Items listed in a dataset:
------------------------------------

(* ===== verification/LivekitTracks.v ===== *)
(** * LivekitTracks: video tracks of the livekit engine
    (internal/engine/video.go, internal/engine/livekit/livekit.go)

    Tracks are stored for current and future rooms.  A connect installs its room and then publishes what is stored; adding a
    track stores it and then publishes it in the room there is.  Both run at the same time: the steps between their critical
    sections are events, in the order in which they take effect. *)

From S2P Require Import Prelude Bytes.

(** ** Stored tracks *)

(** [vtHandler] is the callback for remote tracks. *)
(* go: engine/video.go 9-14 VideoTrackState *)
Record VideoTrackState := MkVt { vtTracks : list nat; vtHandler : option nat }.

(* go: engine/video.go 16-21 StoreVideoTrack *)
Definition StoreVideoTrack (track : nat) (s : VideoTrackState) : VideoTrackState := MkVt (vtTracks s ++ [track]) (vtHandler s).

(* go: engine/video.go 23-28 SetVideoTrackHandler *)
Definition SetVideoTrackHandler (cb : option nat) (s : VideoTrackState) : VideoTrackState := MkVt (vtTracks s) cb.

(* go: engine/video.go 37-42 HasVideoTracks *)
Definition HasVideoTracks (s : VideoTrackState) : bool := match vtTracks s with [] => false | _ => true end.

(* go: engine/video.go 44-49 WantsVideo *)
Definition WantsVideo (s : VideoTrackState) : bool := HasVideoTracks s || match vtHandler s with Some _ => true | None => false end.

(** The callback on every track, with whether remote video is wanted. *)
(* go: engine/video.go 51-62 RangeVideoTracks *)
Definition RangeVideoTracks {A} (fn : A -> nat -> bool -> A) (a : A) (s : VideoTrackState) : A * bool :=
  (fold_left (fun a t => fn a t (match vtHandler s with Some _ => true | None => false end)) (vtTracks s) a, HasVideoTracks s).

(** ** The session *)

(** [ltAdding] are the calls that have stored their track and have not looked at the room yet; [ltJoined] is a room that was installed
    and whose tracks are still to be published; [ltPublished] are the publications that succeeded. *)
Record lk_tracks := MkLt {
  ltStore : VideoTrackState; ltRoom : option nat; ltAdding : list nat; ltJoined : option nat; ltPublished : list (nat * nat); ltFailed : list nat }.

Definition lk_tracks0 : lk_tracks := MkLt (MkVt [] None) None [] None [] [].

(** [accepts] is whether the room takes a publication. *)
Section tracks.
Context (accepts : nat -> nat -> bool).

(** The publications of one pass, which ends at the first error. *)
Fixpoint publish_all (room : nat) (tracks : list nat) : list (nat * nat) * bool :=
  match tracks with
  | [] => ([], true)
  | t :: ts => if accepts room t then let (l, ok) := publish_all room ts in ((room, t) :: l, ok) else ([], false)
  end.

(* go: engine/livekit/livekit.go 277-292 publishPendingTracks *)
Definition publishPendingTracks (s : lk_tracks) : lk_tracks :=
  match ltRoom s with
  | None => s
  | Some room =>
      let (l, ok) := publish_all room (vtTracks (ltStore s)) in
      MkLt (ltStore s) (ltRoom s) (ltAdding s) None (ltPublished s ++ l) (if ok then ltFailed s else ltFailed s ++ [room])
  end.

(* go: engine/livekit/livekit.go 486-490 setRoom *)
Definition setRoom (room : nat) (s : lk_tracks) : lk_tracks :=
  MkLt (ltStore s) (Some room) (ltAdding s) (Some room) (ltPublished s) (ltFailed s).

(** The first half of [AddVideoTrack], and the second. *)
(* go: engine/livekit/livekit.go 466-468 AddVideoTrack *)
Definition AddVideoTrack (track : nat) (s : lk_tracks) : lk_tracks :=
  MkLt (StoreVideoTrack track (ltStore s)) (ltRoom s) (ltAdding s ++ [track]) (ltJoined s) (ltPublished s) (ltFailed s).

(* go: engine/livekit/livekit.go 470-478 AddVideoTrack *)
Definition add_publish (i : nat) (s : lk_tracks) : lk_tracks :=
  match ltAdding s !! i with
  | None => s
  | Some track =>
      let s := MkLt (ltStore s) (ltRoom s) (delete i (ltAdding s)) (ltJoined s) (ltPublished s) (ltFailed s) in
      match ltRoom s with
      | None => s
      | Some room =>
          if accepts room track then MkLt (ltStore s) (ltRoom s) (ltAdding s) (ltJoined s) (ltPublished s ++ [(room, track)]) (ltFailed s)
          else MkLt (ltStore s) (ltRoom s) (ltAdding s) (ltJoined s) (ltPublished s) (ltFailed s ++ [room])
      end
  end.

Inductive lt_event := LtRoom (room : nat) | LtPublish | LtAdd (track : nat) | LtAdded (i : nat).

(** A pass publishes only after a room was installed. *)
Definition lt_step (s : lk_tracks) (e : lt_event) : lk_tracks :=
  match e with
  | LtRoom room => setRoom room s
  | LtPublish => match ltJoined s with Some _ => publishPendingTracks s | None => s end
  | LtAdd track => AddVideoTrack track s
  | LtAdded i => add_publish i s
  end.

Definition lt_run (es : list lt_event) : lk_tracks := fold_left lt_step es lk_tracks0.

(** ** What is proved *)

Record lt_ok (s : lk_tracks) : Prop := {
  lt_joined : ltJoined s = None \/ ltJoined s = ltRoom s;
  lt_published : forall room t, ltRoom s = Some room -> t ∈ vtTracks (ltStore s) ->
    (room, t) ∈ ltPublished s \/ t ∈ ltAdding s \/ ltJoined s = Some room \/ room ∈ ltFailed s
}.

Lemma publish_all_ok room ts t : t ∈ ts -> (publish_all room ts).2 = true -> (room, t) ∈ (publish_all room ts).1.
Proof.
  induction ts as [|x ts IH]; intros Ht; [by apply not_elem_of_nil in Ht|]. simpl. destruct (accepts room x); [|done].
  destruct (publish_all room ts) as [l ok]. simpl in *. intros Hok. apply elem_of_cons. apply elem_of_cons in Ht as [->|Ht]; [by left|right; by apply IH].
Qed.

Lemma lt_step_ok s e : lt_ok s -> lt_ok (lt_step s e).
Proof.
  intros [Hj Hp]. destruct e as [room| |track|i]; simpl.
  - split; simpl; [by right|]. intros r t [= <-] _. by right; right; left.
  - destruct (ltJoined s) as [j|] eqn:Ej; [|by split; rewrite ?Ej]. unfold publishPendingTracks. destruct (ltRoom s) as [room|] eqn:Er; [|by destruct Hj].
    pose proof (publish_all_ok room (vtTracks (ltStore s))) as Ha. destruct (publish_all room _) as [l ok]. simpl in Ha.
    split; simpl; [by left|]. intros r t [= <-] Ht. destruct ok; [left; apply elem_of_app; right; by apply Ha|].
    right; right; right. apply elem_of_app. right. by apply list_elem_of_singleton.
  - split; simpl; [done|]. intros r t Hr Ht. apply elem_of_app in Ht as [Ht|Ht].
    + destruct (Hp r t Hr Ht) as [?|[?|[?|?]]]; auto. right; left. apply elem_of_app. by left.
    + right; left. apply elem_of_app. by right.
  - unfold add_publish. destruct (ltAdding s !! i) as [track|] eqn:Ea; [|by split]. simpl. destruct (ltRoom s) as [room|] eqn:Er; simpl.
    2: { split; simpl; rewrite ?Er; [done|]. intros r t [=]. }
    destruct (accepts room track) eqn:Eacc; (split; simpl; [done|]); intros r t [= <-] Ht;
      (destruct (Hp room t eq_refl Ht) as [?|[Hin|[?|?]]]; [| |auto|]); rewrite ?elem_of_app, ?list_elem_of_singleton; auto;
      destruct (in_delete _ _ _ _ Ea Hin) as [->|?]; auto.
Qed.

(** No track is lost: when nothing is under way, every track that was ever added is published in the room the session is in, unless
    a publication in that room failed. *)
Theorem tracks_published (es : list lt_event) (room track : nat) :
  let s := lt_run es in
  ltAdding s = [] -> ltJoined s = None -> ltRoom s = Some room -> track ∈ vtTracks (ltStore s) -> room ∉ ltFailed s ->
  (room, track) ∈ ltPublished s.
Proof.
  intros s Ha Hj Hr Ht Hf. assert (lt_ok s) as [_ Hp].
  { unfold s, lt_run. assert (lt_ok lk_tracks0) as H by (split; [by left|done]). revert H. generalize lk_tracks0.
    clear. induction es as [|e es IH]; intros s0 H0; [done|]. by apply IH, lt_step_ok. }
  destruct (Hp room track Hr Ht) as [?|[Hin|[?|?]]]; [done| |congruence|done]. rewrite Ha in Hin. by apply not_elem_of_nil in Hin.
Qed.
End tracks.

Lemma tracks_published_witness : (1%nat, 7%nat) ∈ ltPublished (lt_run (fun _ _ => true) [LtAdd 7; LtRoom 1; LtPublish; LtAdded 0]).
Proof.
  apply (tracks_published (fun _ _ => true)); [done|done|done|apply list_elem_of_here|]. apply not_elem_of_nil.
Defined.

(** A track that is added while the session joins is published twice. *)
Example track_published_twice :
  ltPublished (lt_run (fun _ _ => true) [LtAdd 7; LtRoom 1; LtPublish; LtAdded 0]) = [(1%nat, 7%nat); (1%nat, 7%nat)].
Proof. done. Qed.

------------------------------------

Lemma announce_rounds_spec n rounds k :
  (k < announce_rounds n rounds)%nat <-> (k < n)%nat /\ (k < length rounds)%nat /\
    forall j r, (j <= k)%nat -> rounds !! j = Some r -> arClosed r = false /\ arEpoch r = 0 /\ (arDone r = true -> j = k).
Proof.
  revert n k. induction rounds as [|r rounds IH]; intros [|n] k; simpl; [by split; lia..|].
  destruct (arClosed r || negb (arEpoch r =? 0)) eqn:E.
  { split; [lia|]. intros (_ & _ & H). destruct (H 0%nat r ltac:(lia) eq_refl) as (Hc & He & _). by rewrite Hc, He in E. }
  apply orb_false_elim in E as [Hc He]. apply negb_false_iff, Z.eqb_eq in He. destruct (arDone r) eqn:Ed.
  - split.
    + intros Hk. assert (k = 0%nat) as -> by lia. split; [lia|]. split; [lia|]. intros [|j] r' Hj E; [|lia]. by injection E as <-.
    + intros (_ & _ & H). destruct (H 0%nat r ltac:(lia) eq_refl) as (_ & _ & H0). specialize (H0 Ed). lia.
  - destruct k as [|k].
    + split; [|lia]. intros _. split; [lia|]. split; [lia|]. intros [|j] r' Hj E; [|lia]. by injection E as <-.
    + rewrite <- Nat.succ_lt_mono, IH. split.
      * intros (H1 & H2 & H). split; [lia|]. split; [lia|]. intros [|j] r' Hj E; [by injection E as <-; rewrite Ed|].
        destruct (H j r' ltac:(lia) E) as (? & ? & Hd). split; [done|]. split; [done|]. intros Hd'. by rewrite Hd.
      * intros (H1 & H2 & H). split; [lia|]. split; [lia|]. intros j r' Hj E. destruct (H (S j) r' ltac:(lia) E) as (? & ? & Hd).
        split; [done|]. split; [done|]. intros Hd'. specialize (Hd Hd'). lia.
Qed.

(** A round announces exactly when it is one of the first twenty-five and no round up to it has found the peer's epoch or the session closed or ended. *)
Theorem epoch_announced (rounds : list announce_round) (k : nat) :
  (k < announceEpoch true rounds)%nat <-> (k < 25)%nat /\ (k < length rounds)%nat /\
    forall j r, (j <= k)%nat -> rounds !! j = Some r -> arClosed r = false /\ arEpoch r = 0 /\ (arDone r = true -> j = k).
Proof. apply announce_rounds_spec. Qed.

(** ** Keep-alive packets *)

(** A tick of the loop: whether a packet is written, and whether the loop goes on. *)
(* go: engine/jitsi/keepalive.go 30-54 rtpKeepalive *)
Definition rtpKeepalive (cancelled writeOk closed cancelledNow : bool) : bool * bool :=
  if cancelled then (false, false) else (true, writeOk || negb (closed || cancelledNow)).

------------------------------------

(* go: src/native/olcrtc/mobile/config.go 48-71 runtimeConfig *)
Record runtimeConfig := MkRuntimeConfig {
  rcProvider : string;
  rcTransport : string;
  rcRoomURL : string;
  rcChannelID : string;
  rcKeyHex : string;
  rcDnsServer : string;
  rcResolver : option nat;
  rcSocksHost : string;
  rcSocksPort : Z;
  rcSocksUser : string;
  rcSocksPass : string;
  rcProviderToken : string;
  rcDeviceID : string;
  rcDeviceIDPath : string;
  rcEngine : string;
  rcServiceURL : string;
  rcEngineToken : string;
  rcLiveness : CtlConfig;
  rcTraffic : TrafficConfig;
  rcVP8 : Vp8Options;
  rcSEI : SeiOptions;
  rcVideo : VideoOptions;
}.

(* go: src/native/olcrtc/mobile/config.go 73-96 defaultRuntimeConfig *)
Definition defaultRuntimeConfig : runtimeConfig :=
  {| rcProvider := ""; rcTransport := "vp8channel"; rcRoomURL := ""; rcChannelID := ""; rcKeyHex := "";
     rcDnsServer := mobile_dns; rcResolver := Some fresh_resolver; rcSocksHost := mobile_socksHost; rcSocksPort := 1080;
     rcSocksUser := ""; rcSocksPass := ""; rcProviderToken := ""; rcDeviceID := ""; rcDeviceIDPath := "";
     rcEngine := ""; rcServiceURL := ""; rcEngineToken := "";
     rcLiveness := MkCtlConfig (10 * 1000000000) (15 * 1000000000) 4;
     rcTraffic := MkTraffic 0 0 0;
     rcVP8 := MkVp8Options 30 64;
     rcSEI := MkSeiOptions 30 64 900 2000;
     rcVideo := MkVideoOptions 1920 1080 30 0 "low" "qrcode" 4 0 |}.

------------------------------------

> _The problem_: Note how many lines of the entries contain the string "None", then give that number by itself.

> _Your solution_: 10